Penguasa di Jakarta bisa berbuat apa saja. Aku setuju pada pendapat abangku. “Di Jakarta, penguasa memanjakan orang kaya.” Pembeli mobil dan pembuat mobil bersekutu memaksa penguasa untuk terus menambah “jembatan tanpa sungai”. Sedangkan di desaku, banyak sungai tanpa jembatan. Ada juga jembatan gantung “ogal-agil”, yang dilalui orang-orang desa. Setiap hari orang tua harus was-was hati, ketika anak-anak melewati jembatan itu. Untuk bersekolah, anak-anaknya harus melewati jembatan “sirotol mustakim”. Pergi dan pulang.

Tapi kini aku di Jakarta. Di atas jembatan tempat aku berdiri, kulihat di seberang ada pohon merindang. Kakiku melangkah menghampiri, berteduh dari uap bara matahari. Bau anyir dari air hitam itu kian menyengat menyusup hidung dan dada. Di bawah pohon ini, panas tak lagi membakar, tetapi tetap menyergap. Sinar matahari yang memutih terik, silaukan mata. Memaksa muka tertunduk. Kaki mendorong badan untuk merapat pohon. Badan bersandar, kaki lemes. Terduduk badan, bersandar pohon. Lelah dan penat.

Tak hendak kedip mata, menatap kilau-kilau mobil-mobil yang terus berkelebat. Mobil berpacu tak henti, tak terhitung jumlahnya. Semua orang bergegas, semua orang memburu dan terburu-buru. Di Jakarta ini tak ada orang jelek. Orang-orang bergegas itu menebar harum, ganteng dan cantik. Tentu saja mereka tak hirau pada laki-laki lusuh yang teronggok lelap di bawah pohon.

***

Menulis di atas Monas. Aku menulis surat untuk Bintang, seorang sahabat. Oh Bintang yang memerah. Dua ratus tahun kutunggu. Mataku merabun dan tulang merapuh. Darah memutih. Tulang melunak, lapuk. Termakan waktu. Pesanmu tak sampai juga. Daya tangkapku tak cerdas membaca berita. Berita tentang mencari pemimpin, yang kami peroleh seorang pecundang.

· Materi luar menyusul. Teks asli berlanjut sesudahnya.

(* ===== verification/LockManagerInv.v ===== *)
(** The invariant of the whole lock manager and its preservation by every
    operation, as a step relation with the callers' obligations. *)
From S2P Require Import Prelude LockModes LockManager LockHeadInv.
Import LockHead LockManager.

(** ** The invariant *)

(** A request that has not been passed to [lock] yet, or is between the two
    halves of [lock]. *)
Definition new_ok (q : LockRequest) : Prop :=
  lr_lock q = None ∧ lr_partitionedLock q = None ∧ lr_recursiveCount q = 1 ∧
  lr_status q = STATUS_NEW ∧ lr_convertMode q = MODE_NONE.

(** A request on the partitioned lock head [k]. *)
Definition part_ok (k : Z * Z) (q : LockRequest) : Prop :=
  lr_lock q = None ∧ lr_partitionedLock q = Some k ∧ lr_partitioned q = true ∧
  lr_status q = STATUS_GRANTED ∧ is_intent (lr_mode q) ∧ lr_convertMode q = MODE_NONE ∧
  0 < lr_recursiveCount q.

Record LInv (s : LMState) : Prop := {
  li_heads : ∀ res h, lm_heads s !! res = Some h →
    lh_resourceId h = res ∧ HInv h (lm_requests s);
  li_parts : ∀ k l, lm_partitions s !! k = Some l →
    NoDup l ∧ (∃ h, lm_heads s !! k.2 = Some h ∧ k.1 ∈ lh_partitions h) ∧
    ∀ r, r ∈ l → ∃ q, lm_requests s !! r = Some q ∧ part_ok k q;
  li_placed : ∀ r q, lm_requests s !! r = Some q →
    new_ok q ∨
    (∃ res h, lr_lock q = Some res ∧ lm_heads s !! res = Some h ∧ r ∈ members h) ∨
    (∃ k l, lr_partitionedLock q = Some k ∧ lm_partitions s !! k = Some l ∧ r ∈ l)
}.

Lemma member_ok h rm r :
  HCore h rm → r ∈ members h →
  ∃ q, rm !! r = Some q ∧ lr_lock q = Some (lh_resourceId h) ∧ lr_partitionedLock q = None ∧
    lr_mode q ≠ MODE_NONE ∧ (granted_ok (lh_resourceId h) q ∨ waiting_ok (lh_resourceId h) q).
Proof.
  intros H [Hr|Hr]%elem_of_app.
  - destruct (hc_granted h rm H r Hr) as (q & Hq & G). exists q.
    pose proof G as (? & ? & ? & _). auto 10.
  - destruct (hc_conflict h rm H r Hr) as (q & Hq & G). exists q.
    pose proof G as (? & ? & ? & _). auto 10.
Qed.

(** Where a request that is not new stands. *)
Lemma li_locked s r q res :
  LInv s → lm_requests s !! r = Some q → lr_lock q = Some res →
  ∃ h, lm_heads s !! res = Some h ∧ lh_resourceId h = res ∧ HInv h (lm_requests s) ∧ r ∈ members h.
Proof.
  intros H Hq Hl. destruct (li_placed s H r q Hq) as [N|[(res' & h & E & Hh & Hr)|(k & l & E & Hk & Hr)]].
  - destruct N as (? & _). congruence.
  - simplify_eq. exists h. destruct (li_heads s H _ h Hh). done.
  - destruct (li_parts s H k l Hk) as (_ & _ & P). destruct (P r Hr) as (q' & ? & (? & _)). congruence.
Qed.

Lemma li_partitioned s r q k :
  LInv s → lm_requests s !! r = Some q → lr_partitionedLock q = Some k →
  ∃ l, lm_partitions s !! k = Some l ∧ NoDup l ∧ r ∈ l ∧ part_ok k q.
Proof.
  intros H Hq Hl. destruct (li_placed s H r q Hq) as [N|[(res' & h & E & Hh & Hr)|(k' & l & E & Hk & Hr)]].
  - destruct N as (_ & ? & _). congruence.
  - destruct (li_heads s H res' h Hh) as [_ [HC _]].
    destruct (member_ok h _ r HC Hr) as (q' & ? & _ & ? & _). congruence.
  - simplify_eq. destruct (li_parts s H _ l Hk) as (N & _ & P).
    destruct (P r Hr) as (q' & ? & ?). simplify_eq. eauto.
Qed.

(** Replacing the head of [res], the requests filed on it and some of the
    partitions of [res] that moved to it. *)
Lemma LInv_update s res h' rm' pd' nt' :
  LInv s → lh_resourceId h' = res → HInv h' rm' →
  (∀ r, r ∉ members h' → rm' !! r = lm_requests s !! r ∨
     (rm' !! r = None ∧ ∃ q, lm_requests s !! r = Some q ∧ lr_lock q = Some res)) →
  (∀ r, r ∈ members h' → ∃ q, lm_requests s !! r = Some q ∧
     (new_ok q ∨ lr_lock q = Some res ∨
      ∃ p, lr_partitionedLock q = Some (p, res) ∧ pd' !! (p, res) = None)) →
  (∀ k l, pd' !! k = Some l → lm_partitions s !! k = Some l ∧ (k.2 = res → k.1 ∈ lh_partitions h')) →
  (∀ k l, lm_partitions s !! k = Some l → k.2 ≠ res → pd' !! k = Some l) →
  (∀ p l r, lm_partitions s !! (p, res) = Some l → pd' !! (p, res) = None → r ∈ l → r ∈ members h') →
  (∀ r q, rm' !! r = Some q → r ∉ members h' → lr_lock q ≠ Some res) →
  LInv (mkLM rm' (<[res := h']> (lm_heads s)) pd' nt').
Proof.
  intros H Hres Hh' A B C D E F.
  assert (∀ r q, lm_requests s !! r = Some q → r ∈ members h' →
    ¬ new_ok q → lr_lock q ≠ Some res →
    (∀ p, lr_partitionedLock q = Some (p, res) → pd' !! (p, res) ≠ None) → False) as B'.
  { intros r q Hq Hr N1 N2 N3. destruct (B r Hr) as (q' & ? & [?|[?|(p & ? & ?)]]); simplify_eq; try done.
    by apply (N3 p). }
  split; simpl.
  - intros res2 h2. rewrite lookup_insert. case_decide as Hd; [intros ?; simplify_eq; done|].
    intros Hh2. destruct (li_heads s H res2 h2 Hh2) as [Hr2 [HC2 HN2]]. split; [done|].
    split; [|done]. eapply HCore_frame; [|done]. intros r Hr.
    destruct (member_ok h2 _ r HC2 Hr) as (q & Hq & Hl & Hp & _).
    destruct (decide (r ∈ members h')) as [Hin|Hout].
    + exfalso. apply (B' r q Hq Hin); [|congruence|congruence]. intros (? & _). congruence.
    + destruct (A r Hout) as [?|(_ & q' & ? & ?)]; [done|]. exfalso; congruence.
  - intros k l Hk. destruct (C k l Hk) as [Hk' Hkp]. destruct (li_parts s H k l Hk') as (N & (h & Hh & Hp) & P).
    split; [done|]. split.
    + destruct (decide (k.2 = res)) as [e|ne].
      * exists h'. rewrite e, lookup_insert_eq. auto.
      * exists h. by rewrite lookup_insert_ne.
    + intros r Hr. destruct (P r Hr) as (q & Hq & Hok). exists q. split; [|done].
      destruct Hok as (Hl & Hpl & _ & Hst & _).
      destruct (decide (r ∈ members h')) as [Hin|Hout].
      * exfalso. apply (B' r q Hq Hin); [intros (_ & ? & _); congruence|congruence|].
        intros p Hp'. rewrite Hpl in Hp'. simplify_eq. congruence.
      * destruct (A r Hout) as [->|(_ & q' & ? & ?)]; [done|]. exfalso; congruence.
  - intros r q Hq. destruct (decide (r ∈ members h')) as [Hin|Hout].
    + right. left. destruct Hh' as [HC' _]. destruct (member_ok h' rm' r HC' Hin) as (q' & ? & ? & _).
      simplify_eq. eexists _, h'. split_and!; [done|by rewrite lookup_insert_eq|done].
    + destruct (A r Hout) as [Hs|(? & _)]; [|congruence]. rewrite Hs in Hq.
      destruct (li_placed s H r q Hq) as [N|[(res' & h & El & Hh & Hr)|(k & l & El & Hk & Hr)]]; [by left| |].
      * right. left. exists res', h. split_and!; try done.
        rewrite lookup_insert_ne; [done|]. intros ->. apply (F r q); try done. congruence.
      * right. right. exists k, l. split_and!; try done.
        destruct (decide (k.2 = res)) as [e|ne]; [|by apply D].
        destruct k as [p res0]; simpl in *; subst res0.
        destruct (pd' !! (p, res)) as [l'|] eqn:El'.
        -- destruct (C _ _ El') as [? _]. simplify_eq. done.
        -- exfalso. apply Hout. by apply (E p l).
Qed.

Wahai Bintang, kini, aku duduk di atas Monas. Lelah menunggu di rumah, kaki membawaku ke Monas. Kutatap dirimu di sana. Tapi wahai bintang, kenapa mukamu memerah?

Mukamu memerah, atau mataku yang memerah. Tak kuraih, tak kupetik pesanmu. Gagu lidah, keras hati dan dungu laku. Meski kupicing mata, kubuka telinga dan hati. Kekuasaan kuniatkan untuk menggali emas dan perak bagi kepentingan sekalian penghuninya. Tanpa setitikpun niat mengelabui dan khianat janji. Tapi, tunaikan janji kekuasaan terasa lebih berat, ketimbang ingkar.

Acap kali, diri ini fasih bertasbih dalam pidato dan wawancara. Tapi dawai nurani lurus kaku tanpa getar, melihat duka nestapa kaum papa. Meski sudah kutundukkan wajah, tetapi hati sudah memerah dan kemudian menghitam. Hati tak lagi lembut, mengeras. Hati bagai ladang tak terurus dan membelukar. Dedemit dan hantu bergelayutan di antara pohon-pohon keangkuhan. Antara ucap dan laku, seperti siang dan malam.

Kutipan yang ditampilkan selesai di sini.